[Opening Extracted information section]
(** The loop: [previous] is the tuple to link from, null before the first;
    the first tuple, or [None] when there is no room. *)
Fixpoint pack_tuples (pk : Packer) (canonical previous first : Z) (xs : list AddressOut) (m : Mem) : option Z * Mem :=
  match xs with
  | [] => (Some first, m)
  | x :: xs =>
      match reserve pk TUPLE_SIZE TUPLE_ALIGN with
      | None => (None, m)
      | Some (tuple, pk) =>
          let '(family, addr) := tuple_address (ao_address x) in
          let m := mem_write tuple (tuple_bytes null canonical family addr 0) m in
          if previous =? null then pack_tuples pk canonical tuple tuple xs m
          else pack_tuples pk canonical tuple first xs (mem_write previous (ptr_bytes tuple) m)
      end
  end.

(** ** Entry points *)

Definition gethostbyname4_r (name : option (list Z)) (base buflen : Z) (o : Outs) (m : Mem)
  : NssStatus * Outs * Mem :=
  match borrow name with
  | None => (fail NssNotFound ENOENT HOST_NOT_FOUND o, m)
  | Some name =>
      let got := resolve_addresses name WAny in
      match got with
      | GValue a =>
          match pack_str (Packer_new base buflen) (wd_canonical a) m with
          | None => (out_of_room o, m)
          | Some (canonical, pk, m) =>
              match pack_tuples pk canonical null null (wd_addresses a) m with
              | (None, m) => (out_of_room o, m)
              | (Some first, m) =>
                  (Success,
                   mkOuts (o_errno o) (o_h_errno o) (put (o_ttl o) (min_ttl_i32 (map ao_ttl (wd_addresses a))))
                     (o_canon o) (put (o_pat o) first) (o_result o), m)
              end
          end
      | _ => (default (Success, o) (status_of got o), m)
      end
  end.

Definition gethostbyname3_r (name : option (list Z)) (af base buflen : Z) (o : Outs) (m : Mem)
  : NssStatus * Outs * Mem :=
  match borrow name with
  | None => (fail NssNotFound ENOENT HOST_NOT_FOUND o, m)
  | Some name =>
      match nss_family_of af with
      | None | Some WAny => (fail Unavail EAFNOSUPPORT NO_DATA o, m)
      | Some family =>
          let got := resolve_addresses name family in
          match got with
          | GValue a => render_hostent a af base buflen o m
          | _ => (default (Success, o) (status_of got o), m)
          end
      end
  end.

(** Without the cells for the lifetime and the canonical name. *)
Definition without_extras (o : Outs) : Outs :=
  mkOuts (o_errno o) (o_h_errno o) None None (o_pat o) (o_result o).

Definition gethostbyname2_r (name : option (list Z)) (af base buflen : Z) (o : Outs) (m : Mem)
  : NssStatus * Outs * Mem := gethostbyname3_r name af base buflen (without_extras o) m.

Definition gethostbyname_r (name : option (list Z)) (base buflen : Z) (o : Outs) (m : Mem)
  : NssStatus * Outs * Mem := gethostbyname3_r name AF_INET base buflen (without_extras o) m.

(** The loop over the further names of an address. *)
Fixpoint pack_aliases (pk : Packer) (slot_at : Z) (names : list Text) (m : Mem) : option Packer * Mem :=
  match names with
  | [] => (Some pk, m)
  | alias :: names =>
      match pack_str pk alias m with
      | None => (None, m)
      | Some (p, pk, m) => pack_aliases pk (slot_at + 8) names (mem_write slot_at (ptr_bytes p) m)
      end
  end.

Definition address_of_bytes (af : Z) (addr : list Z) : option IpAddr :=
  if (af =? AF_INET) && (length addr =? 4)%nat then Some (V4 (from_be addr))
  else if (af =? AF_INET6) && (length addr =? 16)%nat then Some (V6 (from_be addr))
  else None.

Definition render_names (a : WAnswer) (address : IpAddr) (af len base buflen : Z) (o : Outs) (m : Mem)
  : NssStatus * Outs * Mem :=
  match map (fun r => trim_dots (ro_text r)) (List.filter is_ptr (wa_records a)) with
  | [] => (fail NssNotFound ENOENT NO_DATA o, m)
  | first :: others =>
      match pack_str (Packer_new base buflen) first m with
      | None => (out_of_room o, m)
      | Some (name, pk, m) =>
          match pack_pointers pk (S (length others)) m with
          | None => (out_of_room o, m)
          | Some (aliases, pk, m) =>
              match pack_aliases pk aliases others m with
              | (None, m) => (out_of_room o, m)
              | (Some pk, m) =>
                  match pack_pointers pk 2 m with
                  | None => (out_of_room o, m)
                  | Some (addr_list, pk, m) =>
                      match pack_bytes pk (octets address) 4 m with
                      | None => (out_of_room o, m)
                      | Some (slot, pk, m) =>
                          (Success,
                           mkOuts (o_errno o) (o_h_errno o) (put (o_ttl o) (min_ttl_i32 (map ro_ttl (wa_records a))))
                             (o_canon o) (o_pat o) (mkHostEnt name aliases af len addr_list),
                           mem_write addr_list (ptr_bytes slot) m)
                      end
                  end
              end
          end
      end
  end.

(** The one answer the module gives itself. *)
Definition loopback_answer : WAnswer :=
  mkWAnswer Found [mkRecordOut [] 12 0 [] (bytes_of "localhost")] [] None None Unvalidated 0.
[Closing Extracted information section]
Exercise prompt — Figure out how many lines above include the string "first", then report that number and nothing else.

Response to this task — 9